Они лежали связанные по рукам и ногам не в трюме, а в своей каюте. Сильное наркотическое средство сделало свое дело: оно ослабило мускулы моряков, иначе вряд ли веревки смогли удержать их.
С хладнокровием человека, бывавшего и не в таких переделках, Фрике попробовал разорвать веревки и, убедившись в их крепости, прервал молчание:
— Пьер, все это произошло по моей вине, я должен был учесть твои подозрения.
— Разве можно было что-нибудь сделать?
— Конечно.
— Как?
— Очень просто. Я схватил бы за шиворот капитана, ты — второго бандита, его помощника. Мы спрятали бы их в надежном месте, и поверь мне: тот сброд, который составляет экипаж парохода, не выразил бы ни малейшего протеста, если бы мы приняли на себя командование «Лао-цзы».
— Да, мой друг, нам нужно было поступить так, хотя эти проклятые янки даже во сне держатся за рукоятку револьвера. Но хуже всего то, что мы отвечаем за бедных работников. О, если бы речь шла только о нас…
— Да, это главное несчастье, — грустно согласился Фрике.
— Но что нужно этому бандиту? — яростно воскликнул Пьер. — Почему этот мерзкий пингвин связал нас и бросил сюда? Неужели из-за того, что я вчера интересовался компасом? О, если бы я мог предположить это, то набрал бы полный рот морской воды и держал ее до самой Суматры.
— Успокойся, мой друг, — сказал Фрике, — ты ни в чем не виноват. Я догадываюсь, к чему ведется игра нашего бандита. Американец, очевидно, и не собирался доставлять нас по назначению. С того самого дня, как начался прием работников на палубу парохода, он уже задумал отнять у нас и перепродать бедных кули. Чуть раньше чуть позже — его жестокость должна была проявиться. Ты, может быть, только ускорил, но не вызвал ее. И вот что приходит мне в голову. Не связан ли со всем этим шоколадный дворянчик Бартоломео ди Монте? Ты припоминаешь его последнюю угрозу?
— Как же, очень хорошо помню эту обезьяну с безобразной улыбкой, когда он что-то прокричал нам вслед. Если мне придется снова побывать в Макао, то вряд ли он будет еще когда-нибудь улыбаться.
— Кроме того, — прибавил, ворочаясь, Фрике, — положение наше не самое удобное: у меня болят все кости.
— Бедный мальчик, — с состраданием взглянул на товарища Пьер, — сразу видно, что ты первый раз в такой передряге.
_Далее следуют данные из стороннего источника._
(* ===== verification/QuicConnSample.v ===== *)
(** * A concrete instance of the cryptography, for examples

    A handshake that follows a script and an AEAD that appends a tag naming its
    key and packet number.  It satisfies the laws the connection's theorems
    assume of rustls and lets whole exchanges be evaluated; [server_packet] builds
    the packets of the other side. *)

From S2P Require Import Prelude Effects Varint QuicFrame QuicPacket QuicHeader QuicTransport QuicRecvStream QuicRecovery QuicStreams QuicConn.

Module sample.
Import packet connection.

#[global] Instance toy_header_key : HeaderProtectionKey Z := {
  packet.encrypt_in_place hp smp first pn :=
    Ok (Z.lxor first (Z.land hp 12), (λ b, u8 (Z.lxor hp b)) <$> pn);
  packet.decrypt_in_place hp smp first pn :=
    let first' := Z.lxor first (Z.land hp 12) in
    let n := (Z.to_nat (Z.land first' 3) + 1)%nat in
    Ok (first', ((λ b, u8 (Z.lxor hp b)) <$> take n pn) ++ drop n pn);
}.

(** What one call of [write_hs] hands out. *)
Definition flight : Type := option (KeyChange Z Z Z) * bytes.

(** The flights ready to go, and those each further message of the server
    releases; the server's transport parameters; whether the 1-RTT keys have
    been handed out. *)
Record script := mkScript {
  ready : list flight;
  later : list (list flight);
  server : option bytes;
  given : bool;
}.

Definition tag_of (key pn : Z) : bytes := be_bytes 8 key ++ be_bytes 8 pn.

(** The server's parameters, as it sends them. *)
Definition param (id : Z) (v : bytes) : bytes := put_varint id ++ put_varint (zlen v) ++ v.
Definition client_id : bytes := replicate 8 1.
Definition first_id : bytes := replicate 8 2.
Definition server_id : bytes := replicate 8 3.
Definition server_params : bytes :=
  param 0x00 first_id ++ param 0x0f server_id ++ param 0x04 (put_varint 1000) ++
  param 0x06 (put_varint 50) ++ param 0x07 (put_varint 50) ++ param 0x08 (put_varint 10) ++
  param 0x09 (put_varint 3) ++ param 0x02 (replicate 16 77).

Definition initial_pair : Keys Z Z := mkKeys (mkDirectionalKeys 7 1) (mkDirectionalKeys 9 2).
Definition handshake_pair : Keys Z Z := mkKeys (mkDirectionalKeys 4 50) (mkDirectionalKeys 5 60).
Definition one_rtt_pair : Keys Z Z := mkKeys (mkDirectionalKeys 11 100) (mkDirectionalKeys 12 1100).

#[global] Instance toy_rustls : Rustls := {
  HeaderKey := Z;
  PacketKey := Z;
  Secrets := Z;
  ClientConnection := script;
  encrypt key pn _ body := Ok (body, tag_of key pn);
  decrypt key pn _ body :=
    let n := (length body - 16)%nat in
    if bytes_eqb (drop n body) (tag_of key pn) then Some (take n body) else None;
  client_new name _ := Some (Ok (mkScript [(None, bstr "hello")]
    [[(Some (KcHandshake handshake_pair), [])]; [(Some (KcOneRtt one_rtt_pair 100), bstr "done")]]
    (Some server_params) false));
  write_hs t := match ready t with
                | [] => (None, [], t)
                | (Some (KcOneRtt k s), b) :: rest =>
                    if given t then (None, [], t)
                    else (Some (KcOneRtt k s), b, mkScript rest (later t) (server t) true)
                | (k, b) :: rest => (k, b, mkScript rest (later t) (server t) (given t))
                end;
  read_hs t _ := match later t with
                 | [] => (Err "unexpected message"%string, t)
                 | fs :: rest => (Ok tt, mkScript (ready t ++ fs) rest (server t) (given t))
                 end;
  alert _ := None;
  quic_transport_parameters t := option_map (map u8) (server t);
  next_packet_keys s := (mkPacketKeySet (s + 1) (s + 1001), s + 1);
  flights t := length (ready t);
  tls13_aes_128_gcm_sha256 := Some (Some (λ dcid, initial_pair));
  aes_128_gcm_tag _ _ _ := Some (replicate 16 5);
}.

#[global] Instance insertion : UnstableSort (Z * bytes) := recv_stream.insertion_sort.

Definition local : LocalParamsInput := conn_streams.mkLocalParamsInput 1000 100 3 30000 5000.

(** A connection that has just been made. *)
Definition fresh : Connection :=
  match connect client_id first_id "example.org" local with
  | Ok c => c
  | Err _ => mkConnection (mkScript [] [] None false) space_default space_default space_default None None None
               None None false (cid_random []) [] false None false 0 (cid_random []) (cid_random []) 0 [] 0 0 0
               false None false false false false None None recovery.rtt_default None
               recovery.congestion_default 0 0 Initial None None (conn_streams.connect local)
  end.

Lemma fresh_connects : connect client_id first_id "example.org" local = Ok fresh.
Proof. reflexivity. Qed.

(** The same connection with 1-RTT keys, past its handshake. *)
Definition peer_params : transport.Params :=
  transport.mkParams 30000 1200 1000 50 50 50 10 3 3 25 2 None None None None.
Definition established : Connection :=
  let c := discard_space Handshake (discard_space Initial fresh) in
  let c := c <| tls := mkScript [] [] None true |> <| one_rtt_local := Some (mkDirectionalKeys 11 100) |>
             <| one_rtt_remote := Some (mkDirectionalKeys 12 1100) |> <| secrets := Some 101 |>
             <| next_1rtt := Some (mkPacketKeySet 101 1101) |> <| connected := true |>
             <| handshake_done := true |> in
  on_st (conn_streams.adopt_params peer_params) c.

(** A packet of the server with a one-byte number, padded so that it can be
    sampled. *)
Definition server_packet (space : Space) (k : DirectionalKeys Z Z) (phase : bool) (pn : Z) (frames : bytes) : bytes :=
  let body := frames ++ replicate (20 - length frames) 0 in
  let len := (1 + length body + 16)%nat in
  let head := if decide (space = Data) then header.put_short_header (cid_random client_id) 1 phase
              else match header.long_put (header.mkLongHeader space (cid_random client_id)
                                            (cid_random server_id) []) 1 len with
                   | Ok h => h
                   | Err _ => []
                   end in
  match protect_header (header_key k) (head ++ [pn] ++ body ++ tag_of (packet_key k) pn) (length head) 1 with
  | Ok p => p
  | Err _ => []
  end.
Definition server_data (pn : Z) (frames : bytes) : bytes :=
  server_packet Data (keys_remote one_rtt_pair) false pn frames.

(** The server's handshake in one datagram, and what it says once it has seen
    the client's. *)
Definition server_flight : bytes :=
  server_packet Initial (keys_remote initial_pair) false 0 (frame.put_crypto 0 (bstr "sh")) ++
  server_packet Handshake (keys_remote handshake_pair) false 0 (frame.put_crypto 0 (bstr "fin")).
Definition server_done : bytes := server_data 0 (put_varint frame.HANDSHAKE_DONE).
End sample.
В молодости мне часто приходилось иметь дело с пеньковыми шнурочками. Терпи и утешайся тем, что бандиты нас не разлучили.
В это время брезент, закрывавший трап, приподнялся, и в каюту проник свет. Через минуту по трапу спустился молодой китаец с огромной дымящейся чашкой рисовой похлебки, в которой плавали ломтики сомнительного мяса.
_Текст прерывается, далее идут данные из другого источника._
(** Losses halve the window once each as [Congestion] has it, and the
    window collapses exactly when RFC 9002 Section 7.6 calls for it: when one
    unbroken run of lost packets holds two ack-eliciting ones, both sent after
    the first round-trip sample, further apart than three probe timeouts. *)
Theorem persistent_congestion_exact (space : Space) (lost : list recovery.SentPacket) (now : Z) c
    (Hn : recovery.numbers_ok lost) (Ho : in_order lost) (Hrtt : rtt_sane c) :
  let g := foldl (λ g p, recovery.on_loss g (recovery.time_sent p) now) (congestion c) lost in
  let d := recovery.persistent_congestion_duration (rtt c) (max_ack_delay c) in
  let c' := on_lost_packets space lost now c in
  match rtt_sampled_at c with
  | None => congestion c' = g
  | Some sa => (stretch sa d lost ∧ congestion c' = recovery.on_persistent_congestion g) ∨
               (¬ stretch sa d lost ∧ congestion c' = g)
  end.
Proof.
  cbv zeta. rewrite on_lost_congestion. cbv zeta. destruct (rtt_sampled_at c) as [sa|]; [|done].
  assert (0 ≤ recovery.persistent_congestion_duration (rtt c) (max_ack_delay c)) as Hd.
  { destruct Hrtt as (? & ? & ?). unfold recovery.persistent_congestion_duration, recovery.pto,
      recovery.TIMER_GRANULARITY, recovery.PERSISTENT_CONGESTION_THRESHOLD. lia. }
  pose proof (persistent_from_start lost sa _ Hd Hn Ho) as H.
  destruct (persistent_loop _ _ _ _ _); [left|right]; naive_solver.
Qed.
End timers.

(** An established connection with a packet overdue by the time threshold. *)
Definition overdue : Connection :=
  on_space Data (λ s, s <| sent := recovery.mkSentPackets [recovery.pkt 0 0; recovery.pkt 1 5] (Some 2) (Some 5) |>
    <| loss_deadline := Some 400000000 |>) sample.established.

Lemma handle_timeout_exact_witness :
  poll_timeout overdue = Some 400000000 ∧
  match poll_timeout overdue with
  | None => handle_timeout 400000000 overdue = overdue
  | Some d => (400000000 < d → handle_timeout 400000000 overdue = overdue) ∧
              (d ≤ 400000000 → timeout_step 400000000 overdue (handle_timeout 400000000 overdue))
  end.
Proof.
  split; [reflexivity|]. apply (handle_timeout_exact overdue 400000000); [done| |].
  - intros []; repeat constructor; done.
  - repeat split; done.
Defined.

Lemma persistent_congestion_exact_witness :
  let lost := [recovery.pkt 4 0; recovery.pkt 5 5000000000] in
  let c := sample.established <| rtt_sampled_at := Some 0 |> in
  let g := foldl (λ g p, recovery.on_loss g (recovery.time_sent p) 9) (congestion c) lost in
  let d := recovery.persistent_congestion_duration (rtt c) (max_ack_delay c) in
  let c' := on_lost_packets Data lost 9 c in
  recovery.window (congestion c') = recovery.MIN_WINDOW ∧
  match rtt_sampled_at c with
  | None => congestion c' = g
  | Some sa => (stretch sa d lost ∧ congestion c' = recovery.on_persistent_congestion g) ∨
               (¬ stretch sa d lost ∧ congestion c' = g)
  end.
Proof.
  split; [reflexivity|].
  apply (persistent_congestion_exact Data [recovery.pkt 4 0; recovery.pkt 5 5000000000] 9
           (sample.established <| rtt_sampled_at := Some 0 |>)).
  - repeat constructor; done.
  - repeat constructor; done.
  - repeat split; done.
Defined.
End connection_timers.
— Ба! — вскричал Фрике. — Нам выпала манна небесная.
— Молчать! — вдруг раздался грубый голос в каюте.
Это был часовой, который пришел вслед за китайским мальчиком.
Поваренок, дрожа, поставил миску, набрал полную ложку похлебки и поднес ее к заросшей физиономии Пьера.
— Проклятие, — вскричал тот, — долговязый бандит хочет дать мне кормилицу! Мне, Пьеру де Галю, старому боцману фрегата «Молния» и патентованному первому рулевому! Никогда!
Китаец, встретив такой энергичный отпор, поднес ложку ко рту Фрике. Тот, превозмогая отвращение, сделал несколько глотков.
Увидев это, бретонец смирился и позволил себя накормить.
— Так и быть, — покорно шептал бедняга, протягивая губы вперед, когда мальчишка подносил к нему ложку с похлебкой.
Когда окончился скудный завтрак и китаец унес свою миску, Пьер де Галь подозвал часового и обратился к нему с речью на каком-то птичьем языке, который должен был считаться английским.